Thanks to groundwork laid by the city of Aspen two years ago, most areas from Aspen to Vail will pay significantly more for tobacco products as of midnight today, an official said Tuesday.

“We’re super excited to see how this will play out,” said Karen Koenemann, Pitkin County’s public health director. “Certainly we’re hoping … that implementing the tax is the most effective thing we can do to cut down on (tobacco) initiation and use.”

Pitkin County voters in November passed a tax that adds $3.20 to the price of a pack of cigarettes, with an annual 10-cent increase until the tax reaches $4. Other tobacco and nicotine products will be taxed at 40%.

Research has shown that with each 10% increase in price comes a 7% decrease in youth tobacco use and a 4% overall decrease. That means price is the best way to influence tobacco use, Koenemann has said.

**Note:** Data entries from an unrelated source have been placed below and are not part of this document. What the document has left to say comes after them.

(* ===== verification/SoarProgress.v ===== *)
(** * What promotion and reconciliation make of an execution

    Whatever the tables were, after [promoteAndReconcileSOAR] the status of the
    execution agrees with its nodes, no pending node is left behind, and an
    execution that is not over has a node that somebody can act upon.  The
    statements of the call are taken to see no other transaction's changes;
    what happens when two overlap is in SoarIsolation.v. *)

From S2P Require Import Prelude GoLang GoFormat Core MemoryStore Playbook PlaybookFacts PlaybookProps.
From S2P Require Import Sql AuditTable SoarModel SoarDb SoarRuntime SoarService SoarWorker.
From S2P Require Import SoarInvariant SoarChanges SoarOps SoarSystem SoarSafety SoarCalm.
From S2P Require Import SoarProps.

Section Progress.
Context `{JsonColumn} (actions : ActionCatalog).

(** As long as the calls run one at a time, as the steps of a system do, the
    tables are settled between them. *)
Lemma step_settled s s' : step actions s s' -> system_ok actions s -> settled [] (sys_db s) -> settled [] (sys_db s').
Proof.
  intros St [W F] S. destruct St as [db threads p He|db l1 l2 B op k executor rt answer|db l1 l2 B op k executor rt e|db l1 l2 B op k e|
                                  db l1 l2 p|db threads locked]; cbn in *; try done.
  1, 2: apply Forall_app in F as [_ F]; apply Forall_cons in F as [[R _] _]; by apply (handle_settles actions executor op (mkWorld db rt)).
  by apply (settled_same [] db).
Qed.

Lemma settled_empty : settled [] empty_db.
Proof.
  constructor; cbn; unfold unique; intros; exfalso;
    match goal with K : _ ∈ [] |- _ => by apply not_elem_of_nil in K end.
Qed.

Lemma reachable_settled s : reachable actions s -> wf actions (sys_db s) /\ settled [] (sys_db s).
Proof.
  intros R. assert (O := reachable_ok actions s R). split; [by destruct O|].
  assert (Ind : forall s1, rtc (step actions) {| sys_db := empty_db; sys_threads := [] |} s1 -> settled [] (sys_db s1)); [|by apply Ind].
  apply (rtc_ind_r _); [apply settled_empty|]. intros x y Rx St Sx. eapply step_settled; [exact St| |done]. by apply reachable_ok.
Qed.

(** Following unfinished dependencies ends. *)
Lemma dep_edge_sn spec id : sound actions spec -> sn (dep_edge spec) id.
Proof.
  intros S. apply tc_finite_sn; [exact (sd_acyclic _ _ S)|].
  exists (List.map nd_ID (spec_nodes spec)). intros b T.
  induction T as [x y (nd & Hnd & _ & Hy)|x y z _ _ IH]; [|done]. by apply (proj2 (sd_deps _ _ S nd Hnd)).
Qed.

Lemma forallb_false {A} (g : A -> bool) l : forallb g l = false -> exists x, x ∈ l /\ g x = false.
Proof.
  induction l as [|x l IH]; cbn; [done|]. intros [E|E]%andb_false_iff; [exists x; split; [left|done]|].
  destruct (IH E) as (y & Hy & ?). exists y. split; [by right|done].
Qed.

Aspen was the first municipality in the state to pass a tobacco tax, when voters in 2017 approved a measure nearly identical to the one later passed in Pitkin County.

“It was really the city of Aspen … that was such a leader in all of this work,” Koenemann said. “Once Aspen did it, it really provided the guardrails for other communities to think about tobacco policy work.”

So as of midnight, Pitkin County, Aspen, Snowmass Village, Basalt, Glenwood Springs and Eagle County will all levy hefty tobacco taxes on cigarettes and tobacco/nicotine products. The only spots without the tax are Garfield County, which is mulling the idea, and Carbondale, she said.

“We’ve really seen this region become a hotbed of tobacco taxes in the state,” Koenemann said.

Pitkin County’s tobacco tax passed with more than 78% of the vote, while Aspen’s was approved by 75% of city voters. Eagle County’s tax passed with nearly 70% approval.

All the tobacco taxes come on the heels of the defeat of a statewide tobacco tax in 2016, in which Pitkin County had the highest support of any county in the state.

“It’s so important to decrease (tobacco) use and initiation,” said Risa Turetsky, Pitkin County’s health promotion program administrator. “We have really high rates of use here.”

The five-member Pitkin Board of County Commissioners are not yet finished with the tobacco issue, however. On Jan. 8, the board will hear the first reading of a new law to raise the minimum age to buy tobacco in the county from 18 to 21. Commissioners have also expressed support for banning flavored nicotine products, including flavored chewing tobacco and menthol cigarettes.

Aspen, Carbondale and Glenwood Springs have already banned flavored nicotine products, while Garfield County is pondering a ban.